Engineering Electro- and Photocatalytic Carbon Materials for CO₂ Reduction by Formate Dehydrogenase
2022
Badiani, Vivek M. | Casadevall, Carla | Miller, Melanie | Cobb, Samuel J. | Manuel, Rita R. | Pereira, Inês A. C. | Reisner, Erwin
Semiartificial approaches to renewable fuel synthesis exploit the integration of enzymes with synthetic materials for kinetically efficient fuel production. Here, a CO₂ reductase, formate dehydrogenase (FDH) from Desulfovibrio vulgaris Hildenborough, is interfaced with carbon nanotubes (CNTs) and amorphous carbon dots (a-CDs). Each carbon substrate, tailored for electro- and photocatalysis, is functionalized with positive (−NHMe₂⁺) and negative (−COO–) chemical surface groups to understand and optimize the electrostatic effect of protein association and orientation on CO₂ reduction. Immobilization of FDH on positively charged CNT electrodes results in efficient and reversible electrochemical CO₂ reduction via direct electron transfer with >90% Faradaic efficiency and −250 μA cm–² at −0.6 V vs SHE (pH 6.7 and 25 °C) for formate production.

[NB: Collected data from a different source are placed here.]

(** X10. The budget is [-1] exactly when some step has a negative trial
    count, whatever that count is, and is non-negative exactly when none
    has: the sentinel cannot be produced by a sum. *)
Theorem terminate_step_sentinel (steps : list GenerationStep) :
  (AxServiceOptimizer._terminate_step steps = -1 ↔
   Exists (λ st, num_trials st < 0) steps) ∧
  (0 ≤ AxServiceOptimizer._terminate_step steps ↔
   Forall (λ st, 0 ≤ num_trials st) steps).
Proof.
  assert (Hcases : Forall (λ st, 0 ≤ num_trials st) steps ∨
                   Exists (λ st, num_trials st < 0) steps).
  { induction steps as [|st steps [IH|IH]]; [by left | |].
    - destruct (decide (0 ≤ num_trials st));
        [left; by constructor | right; constructor; lia].
    - right. by constructor 2. }
  assert (Hexcl : Forall (λ st, 0 ≤ num_trials st) steps →
                  Exists (λ st, num_trials st < 0) steps → False).
  { rewrite Forall_forall, Exists_exists. intros Hall (st & Hin & Hneg).
    specialize (Hall st Hin). lia. }
  assert (Hneg : Exists (λ st, num_trials st < 0) steps →
                 AxServiceOptimizer._terminate_step steps = -1).
  { intros Hex. unfold AxServiceOptimizer._terminate_step.
    destruct (forallb _ _) eqn:Hall; [|done].
    apply all_trials_nonnegative in Hall. by destruct Hexcl. }
  assert (Hpos : Forall (λ st, 0 ≤ num_trials st) steps →
                 0 ≤ AxServiceOptimizer._terminate_step steps).
  { intros Hall. rewrite terminate_step_sum by done.
    by apply total_trials_nonnegative. }
  split; split; try done.
  - intros Hm. destruct Hcases as [Hall|Hex]; [|done].
    apply Hpos in Hall. lia.
  - intros Hz. destruct Hcases as [Hall|Hex]; [done|].
    apply Hneg in Hex. lia.
Qed.
Lemma demo_w2_distinct : appointments_distinct Demo.w2.
Proof. split; [constructor|exact I]. Defined.

(** Nobody in the store of Ana alone has Bob's phone or email. *)
Lemma demo_bob_is_new :
  forall d, d ∈ pacientes Demo.w1 -> ~ same_phone_or_email "555-2" "b@x.com" d.
Proof.
  intros d Hd. apply list_elem_of_singleton in Hd. subst d.
  intros [Hp|Hc]; vm_compute in Hp || vm_compute in Hc; discriminate.
Defined.

(** Ana is found under the first identifier. *)
Lemma getPacient_finds_by_id_witness :
  getPacient Demo.id1 Demo.w1 = (Return Demo.ana, Demo.w1).
Proof.
  apply (proj1 (@getPacient_finds_by_id Demo.externals Demo.w1 Demo.id1 1
                  ltac:(by_evaluation) (NoDup_singleton _))).
  - apply list_elem_of_here.
  - by_evaluation.
Defined.

(** Bob is created and fetched back under the identifier shown for him. *)
Lemma addPatient_then_getPacient_witness :
  exists (p : Doc) (w' : World) (id : string),
    addPatient "Bob" "555-2" "b@x.com" Demo.w1 = (Return p, w')
    /\ Paciente_id (H := demo_printing) p = Some id
    /\ getPacient id w' = (Return p, w').
Proof.
  apply (@addPatient_then_getPacient Demo.externals demo_printing
           Demo.w1 "Bob" "555-2" "b@x.com").
  - apply demo_w1_ok.
  - apply demo_bob_is_new.
  - by_evaluation.
Defined.


Lemma addPatient_keeps_patients_distinct_witness :
  patients_distinct (addPatient "Bob" "555-2" "b@x.com" Demo.w1).2.
Proof.
  apply (addPatient_keeps_patients_distinct Demo.w1 "Bob" "555-2" "b@x.com").
  apply demo_w1_distinct.
Defined.

(** Bob is given Ana's email. *)
Lemma updatePatient_no_uniqueness_check_witness :
  exists (r : Doc) (w' : World),
    updatePatient {[ "_id" := GStr Demo.id2; "correo" := GStr "a@x.com" ]}
      Demo.w3
    = (Return r, w')
    /\ pacientes w' = [Demo.ana] ++ r :: []
    /\ patients_collide r Demo.ana
    /\ ~ patients_distinct w'.
Proof.
  apply (@updatePatient_no_uniqueness_check Demo.externals Demo.w3
           {[ "_id" := GStr Demo.id2; "correo" := GStr "a@x.com" ]}
           Demo.id2 2 Demo.bob Demo.ana [Demo.ana] [] "a@x.com").
  - by_evaluation.
  - by_evaluation.
  - reflexivity.
  - by_evaluation.
  - apply demo_w3_unique.
  - intros t Ht. vm_compute in Ht. discriminate Ht.
  - apply list_elem_of_here.
  - by_evaluation.
  - by_evaluation.
Defined.

Lemma appointments_stay_distinct_witness :
  appointments_distinct
    (addAppointment Demo.id1 "2024-05-02" "review" Demo.w2).2
  /\ appointments_distinct (deleteAppointment Demo.id2 Demo.w2).2.
Proof.
  destruct (@appointments_stay_distinct Demo.externals Demo.w2
              demo_w2_distinct) as (Hadd & Hdel).
  split; [apply Hadd|apply Hdel].
Defined.

(** The check-up just booked is the one appointment listed. *)
Lemma addAppointment_then_getAppointments_witness :
  exists d : Doc,
    getAppointments Demo.w2 = (Return (citas Demo.w1 ++ [d]), Demo.w2)
    /\ Cita_of_doc d = Some (mkCita 2 1 (Some 1714521600000%Z) "checkup").
Proof.
  apply (@addAppointment_then_getAppointments Demo.externals Demo.w1 Demo.w2
           Demo.id1 "2024-05-01" "checkup"
           (mkCita 2 1 (Some 1714521600000%Z) "checkup")).
  by_evaluation.
Defined.

(** An appointment for the second identifier, which no patient carries,
    is accepted, and its patient expands to nothing. *)
Lemma addAppointment_does_not_check_patient_witness :
  exists (c : Cita) (w' : World),
    addAppointment Demo.id2 "2024-05-01" "checkup" Demo.w1 = (Return c, w')
    /\ Cita_paciente c w' = (Return None, w').
Proof.
  destruct (@addAppointment_does_not_check_patient Demo.externals Demo.w1
              Demo.id2 "2024-05-01" "checkup" 2 ltac:(by_evaluation))
    as (c & w' & Hrun & Hnone & _).
  - intros x Hx. apply elem_of_nil in Hx. destruct Hx.
  - exists c, w'. split; [exact Hrun|]. apply Hnone.
    intros d Hd. apply list_elem_of_singleton in Hd. subst d.
    vm_compute. discriminate.
Defined.

(** Once the check-up is cancelled, the day can be booked again. *)
Lemma deleteAppointment_frees_slot_witness :
  exists (w1 w2 : World),
    deleteAppointment Demo.id2 Demo.w2 = (Return true, w1)
    /\ addAppointment Demo.id1 "2024-05-01" "review" w1
       = (Return (mkCita 3 1 (Some 1714521600000%Z) "review"), w2).
Proof.
  apply (@deleteAppointment_frees_slot Demo.externals Demo.w2
           Demo.id2 Demo.id1 "2024-05-01" 2 1 Demo.checkup).
  - by_evaluation.
  - by_evaluation.
  - apply NoDup_singleton.
  - apply demo_w2_distinct.
  - apply list_elem_of_here.
  - by_evaluation.
  - split; by_evaluation.
Defined.

(** Ana, renamed, is what [getPacient] then returns. *)
Lemma updatePatient_then_getPacient_witness :
  let r : Doc :=
    {[ "_id" := BOid 1; "nombre" := BStr "Ann";
       "telefono" := BStr "555-1"; "correo" := BStr "a@x.com" ]} in
  getPacient Demo.id1 (mkWorld [r] [] 2 []) = (Return r, mkWorld [r] [] 2 []).
Proof.
  intros r.
  apply (@updatePatient_then_getPacient Demo.externals Demo.w1
           (mkWorld [r] [] 2 [])
           {[ "_id" := GStr Demo.id1; "nombre" := GStr "Ann" ]}
           Demo.id1 1 r).
  - by_evaluation.
  - by_evaluation.
  - by_evaluation.
Defined.

(** Bob and Rob register with one phone at the same time. *)
Lemma addPatient_interleaved_duplicates_witness :
  exists (p1 p2 : Doc) (w' : World),
    addPatient_twice_interleaved
      "Bob" "555-2" "b@x.com" "Rob" "555-2" "r@x.com" Demo.w1
    = (Return (p1, p2), w')
    /\ pacientes w' = pacientes Demo.w1 ++ [p1; p2]
    /\ patients_collide p1 p2
    /\ ~ patients_distinct w'.
Proof.
  apply (addPatient_interleaved_duplicates Demo.w1
           "Bob" "555-2" "b@x.com" "Rob" "555-2" "r@x.com").
  - apply demo_bob_is_new.
  - intros d Hd. apply list_elem_of_singleton in Hd. subst d.
    intros [Hp|Hc]; vm_compute in Hp || vm_compute in Hc; discriminate.
  - now left.
Defined.

Lemma demo_w0_ok : store_ok Demo.w0.
Proof. repeat split; constructor. Defined.

Lemma serve_keeps_invariants_witness :
  store_ok (serve demo_day Demo.w0)
  /\ patients_distinct (serve demo_day Demo.w0)
  /\ appointments_distinct (serve demo_day Demo.w0).
Proof.
  apply (@serve_keeps_invariants Demo.externals demo_day Demo.w0).
  - apply demo_w0_ok.
  - exact I.
  - exact I.
Defined.

Lemma serve_never_updates_patients_witness :
  (exists added,
     pacientes (serve demo_day Demo.w0) = pacientes Demo.w0 ++ added)
  /\ validarCalls (serve demo_day Demo.w0) = validarCalls Demo.w0.
Proof.
  apply (@serve_never_updates_patients Demo.externals demo_day Demo.w0).
  apply demo_w0_ok.
Defined.

(** The check-up is booked and cancelled under the identifier shown. *)
Lemma addAppointment_then_deleteAppointment_witness :
  exists w'',
    deleteAppointment
      (Cita_id (H := demo_printing)
         (mkCita 2 1 (Some 1714521600000%Z) "checkup")) Demo.w2
    = (Return true, w'')
    /\ citas w'' = citas Demo.w1
    /\ pacientes w'' = pacientes Demo.w1.
Proof.
  apply (@addAppointment_then_deleteAppointment Demo.externals demo_printing
           Demo.w1 Demo.w2 Demo.id1 "2024-05-01" "checkup").
  - apply demo_w1_ok.
  - by_evaluation.
  - by_evaluation.
Defined.

(** ** Dispatched updates on a concrete store *)

(** Renaming Ana through the schema: "Paciente no encontrado", Ana still
    named Ana, and [id] part of what the resolver would send. *)
Lemma updatePatient_dispatched_merges_nothing_witness :
  exists w',
    updatePatient
      (updatePatient_args Demo.id1 (Some (GStr "Ann")) None None) Demo.w1
    = (Throw (GraphQLError "Paciente no encontrado"), w')
    /\ pacientes w' = pacientes Demo.w1
    /\ (forall d, d ∈ pacientes w' -> doc_id d = Some 1 ->
                  ids_unique (pacientes Demo.w1) ->
                  d !! "nombre" <> Some (toBson (GStr "Ann")))
    /\ update_payload
         (updatePatient_args Demo.id1 (Some (GStr "Ann")) None None) !! "id"
       = Some (BStr Demo.id1).
Proof.
  apply (@updatePatient_dispatched_merges_nothing Demo.externals Demo.w1
           (updatePatient_args Demo.id1 (Some (GStr "Ann")) None None)
           Demo.id1 1 Demo.ana "nombre" (GStr "Ann")).
  - apply demo_w1_ok.
  - apply updatePatient_args_schema.
  - by_evaluation.
  - by_evaluation.
  - apply list_elem_of_here.
  - by_evaluation.
  - by_evaluation.
  - vm_compute. discriminate.
Defined.

(** A phone with letters for Ana through the schema: "Paciente no
    encontrado" and no question to the validator; an empty phone for Ana
    named under [_id]: stored, and no question either. *)
Lemma updatePatient_phone_not_validated_witness :
  validar "abc" = false
  /\ (exists w',
        updatePatient
          (updatePatient_args Demo.id1 None (Some (GStr "abc")) None) Demo.w1
        = (Throw (GraphQLError "Paciente no encontrado"), w')
        /\ validarCalls w' = validarCalls Demo.w1
        /\ pacientes w' = pacientes Demo.w1)
  /\ validar "" = false
  /\ (exists (r : Doc) (w' : World),
        updatePatient {[ "_id" := GStr Demo.id1; "telefono" := GStr "" ]}
          Demo.w1
        = (Return r, w')
        /\ validarCalls w' = validarCalls Demo.w1
        /\ r !! "telefono" = Some (BStr "")
        /\ pacientes w' = [] ++ r :: []).
Proof.
  split; [reflexivity|]. split; [|split; [reflexivity|]].
  - apply (proj1 (@updatePatient_phone_not_validated Demo.externals Demo.w1
                    (updatePatient_args Demo.id1 None (Some (GStr "abc")) None)
                    Demo.id1 1 Demo.ana [] []
                    ltac:(by_evaluation) eq_refl ltac:(by_evaluation)
                    (NoDup_singleton _)) "abc").
    + apply updatePatient_args_schema.
    + by_evaluation.
    + apply demo_w1_ok.
    + by_evaluation.
    + discriminate.
    + by_evaluation.
  - apply (proj2 (@updatePatient_phone_not_validated Demo.externals Demo.w1
                    {[ "_id" := GStr Demo.id1; "telefono" := GStr "" ]}
                    Demo.id1 1 Demo.ana [] []
                    ltac:(by_evaluation) eq_refl ltac:(by_evaluation)
                    (NoDup_singleton _))).
    + by_evaluation.
    + by_evaluation.
Defined.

In contrast, negatively charged CNTs only result in marginal currents with immobilized FDH. Quartz crystal microbalance analysis and attenuated total reflection infrared spectroscopy confirm the high binding affinity of active FDH to CNTs. FDH has subsequently been coupled to a-CDs, where the benefits of the positive charge (−NHMe₂⁺-terminated a-CDs) were translated to a functional CD-FDH hybrid photocatalyst. High rates of photocatalytic CO₂ reduction (turnover frequency: 3.5 × 10³ h–¹; AM 1.5G) with dl-dithiothreitol as the sacrificial electron donor were obtained after 6 h, providing benchmark rates for homogeneous photocatalytic CO₂ reduction with metal-free light absorbers. This work provides a rational basis to understand interfacial surface/enzyme interactions at electrodes and photosensitizers to guide improvements with catalytic biohybrid materials.